Swimming is a popular hobby, especially in summer, when many Americans seek relief from the heat in a pool, lake or ocean. While swimming is fun and can help you stay in shape, it also is potentially dangerous. Whether your goal is to swim competitively or to enjoy swimming with friends or children, you can become a better swimmer by getting help from trainers, keeping your body in good condition and practicing your techniques.

  1. Take swimming lessons. If you are not a good swimmer, taking lessons at your local recreation center or YMCA can give you the confidence you need in the water. Check that your teacher is CPR certified for maximum safety.

  2. Get in shape. The better physical condition you are in, the better your endurance and strength will be, which will make you a better athlete in general. Spend time each day performing aerobic and strength-training exercises. In addition to swimming, try walking, running, dancing, biking and rowing, suggests the National Institute on Aging.

  3. Eat a wide variety of nutritious foods. The journal "Clinical Sports Medicine" notes that not only will this help keep your body in good condition and at a healthy weight, but also a varied and healthy diet will provide you with the energy you need to be a good swimmer. Focus on eating fresh fruits and vegetables, whole grains, low-fat dairy products and lean sources of protein, recommends the Centers for Disease Control. Drink plenty of fluids before, during and after swimming, especially if you are at an all-day meet.
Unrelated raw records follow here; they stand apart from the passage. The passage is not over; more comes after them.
(* ===== verification/DateTime.v ===== *)
(** * Instants (shared_kernel/time/datetime_service.py)

    An instant is a number of microseconds since the epoch in UTC; a value
    without a time zone is read as UTC, so [to_utc] is the identity on instants.
    The service works on the instants 0001-01-01 to 9999-12-31; results outside
    that range, where Python raises [OverflowError], are not distinguished. *)

From S2P Require Import Prelude.
From S2P Require Import PyText.

Local Open Scope Z_scope.

Definition microsecond : Z := 1.
Definition second : Z := 1000000.
Definition minute : Z := 60 * second.
Definition hour : Z := 60 * minute.
Definition day : Z := 24 * hour.

Module DateTimeService.
Definition to_utc (value : Z) : Z := value.
Definition is_expired (now value : Z) : bool := to_utc value <? now.
Definition is_future (now value : Z) : bool := now <? to_utc value.
Definition is_past (now value : Z) : bool := to_utc value <? now.

Definition add_seconds (value n : Z) : Z := value + n * second.
Definition add_minutes (value n : Z) : Z := value + n * minute.
Definition add_hours (value n : Z) : Z := value + n * hour.
Definition add_days (value n : Z) : Z := value + n * day.
Definition subtract_seconds (value n : Z) : Z := value - n * second.
Definition subtract_minutes (value n : Z) : Z := value - n * minute.
Definition subtract_hours (value n : Z) : Z := value - n * hour.
Definition subtract_days (value n : Z) : Z := value - n * day.

(** [value.replace(hour=0, minute=0, second=0, microsecond=0)] and the like, in UTC. *)
Definition start_of_day (value : Z) : Z := value / day * day.
Definition end_of_day (value : Z) : Z :=
  start_of_day value + 23 * hour + 59 * minute + 59 * second + 999999.
Definition start_of_hour (value : Z) : Z := value / hour * hour.
Definition end_of_hour (value : Z) : Z :=
  start_of_hour value + 59 * minute + 59 * second + 999999.

(** [timedelta.days] rounds towards minus infinity. *)
Definition days_ago (now value : Z) : Z := (now - to_utc value) / day.
End DateTimeService.

(** ** [datetime.isoformat()] *)

(** Year, month and day of a day number since the epoch: eras of 400 years of
    146097 days, years that start in March. *)
Definition civil_from_days (days : Z) : Z * Z * Z :=
  let z := days + 719468 in
  let era := z / 146097 in
  let doe := z mod 146097 in
  let yoe := (doe - doe / 1460 + doe / 36524 - doe / 146096) / 365 in
  let doy := doe - (365 * yoe + yoe / 4 - yoe / 100) in
  let mp := (5 * doy + 2) / 153 in
  let d := doy - (153 * mp + 2) / 5 + 1 in
  let m := if mp <? 10 then mp + 3 else mp - 9 in
  let y := yoe + era * 400 + (if m <=? 2 then 1 else 0) in
  (y, m, d).

(** [f"{n:0{width}d}"] of a natural number. *)
Fixpoint pad (width : nat) (n : Z) : list ascii :=
  match width with
  | O => []
  | S w => pad w (n / 10) ++ [ascii_of_N (Z.to_N (48 + n mod 10))]
  end.
Definition padded (width : nat) (n : Z) : string := text (pad width n).

Definition isoformat (t : Z) : string :=
  let '(y, m, d) := civil_from_days (t / day) in
  let s := t mod day / second in
  let us := t mod second in
  padded 4 y +:+ "-" +:+ padded 2 m +:+ "-" +:+ padded 2 d +:+ "T" +:+
  padded 2 (s / 3600) +:+ ":" +:+ padded 2 (s / 60 mod 60) +:+ ":" +:+ padded 2 (s mod 60) +:+
  (if us =? 0 then "" else "." +:+ padded 6 us) +:+ "+00:00".

(** * Theorems *)
Import DateTimeService.

(** A day and an hour are the intervals between their ends: an instant lies
    between the start and the end of its day, both ends are in that day, the
    next microsecond is not, and an hour lies within its day. *)
Theorem day_and_hour_bounds (value : Z) :
  start_of_day value <= start_of_hour value <= value ∧
  value <= end_of_hour value <= end_of_day value ∧
  start_of_day (start_of_day value) = start_of_day value ∧
  start_of_day (end_of_day value) = start_of_day value ∧
  start_of_day (end_of_day value + microsecond) = add_days (start_of_day value) 1 ∧
  (∀ now, days_ago now value = 0 ↔ value <= now < add_days value 1).
Proof.
  unfold end_of_day, end_of_hour, start_of_day, start_of_hour, add_days, days_ago, to_utc,
    microsecond.
  change day with 86400000000. change hour with 3600000000. change minute with 60000000.
  change second with 1000000.
  split_and!; try (Z.to_euclidean_division_equations; lia).
  intros now; split; Z.to_euclidean_division_equations; lia.
Qed.

Example isoformat_example : isoformat 1718454615000250 = "2024-06-15T12:30:15.000250+00:00".
Proof. vm_compute. reflexivity. Qed.
(* ===== verification/Orm.v ===== *)
(** * Tables, sessions and transactions

    A table seen from one database session has two sides: [stored], the rows
    the SQL of this transaction sees, and [live], the attribute values of the
    mapped objects, which run ahead of [stored] until the session is flushed
    (the services open sessions with [autoflush=False]).  Queries select on
    [stored] and hand out the [live] objects; aggregates and column queries
    read [stored]; assignments and [add] touch [live]; [flush] moves [live] to
    [stored] if the table constraints allow it.  Rows stand in insertion order,
    the order of a query without ORDER BY. *)

From S2P Require Import Prelude.

(** A mapped class: its primary key. *)
Class Entity (R : Type) := ent_id : R → N.

Record table (R : Type) := Table { stored : list R; live : list R }.
Arguments Table {R} stored live.
Arguments stored {R} t.
Arguments live {R} t.

#[export] Instance table_eq_dec {R} `{EqDecision R} : EqDecision (table R).
Proof. solve_decision. Defined.

Section table.
Context {R : Type} `{Entity R}.
Implicit Types (t : table R) (l : list R) (P : R → bool).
Although you might not feel hot, you still will perspire and could become dehydrated if you do not drink enough.

  4. Practice your breathing techniques. "Fitness Magazine" suggests making it a habit to breathe by turning your head to alternate sides and keeping your bottom ear in the water. This is more efficient than lifting your head completely out of the water.

  5. Practice each stroke until you have mastered it. Ask your instructor to demonstrate each stroke slowly, and put together each component of the stroke until you can do each motion at once. For example, when practicing the freestyle stroke, work on keeping your arms high in the water, as described in "Fitness Magazine," then practice kicking from the hips. Once you understand the basics of the stroke, put it together and practice until smooth.

    Tip

    For variety, if you live in a temperate zone, switch to outdoor pools or lakes in the summer.

    Warning

    Follow all safety rules while swimming, cautions TeenHealth. Do not swim alone and pay attention to any posted signs in the vicinity of the pool or body of water. Do not dive in water that is not at least 9 feet deep and never swim after drinking alcohol.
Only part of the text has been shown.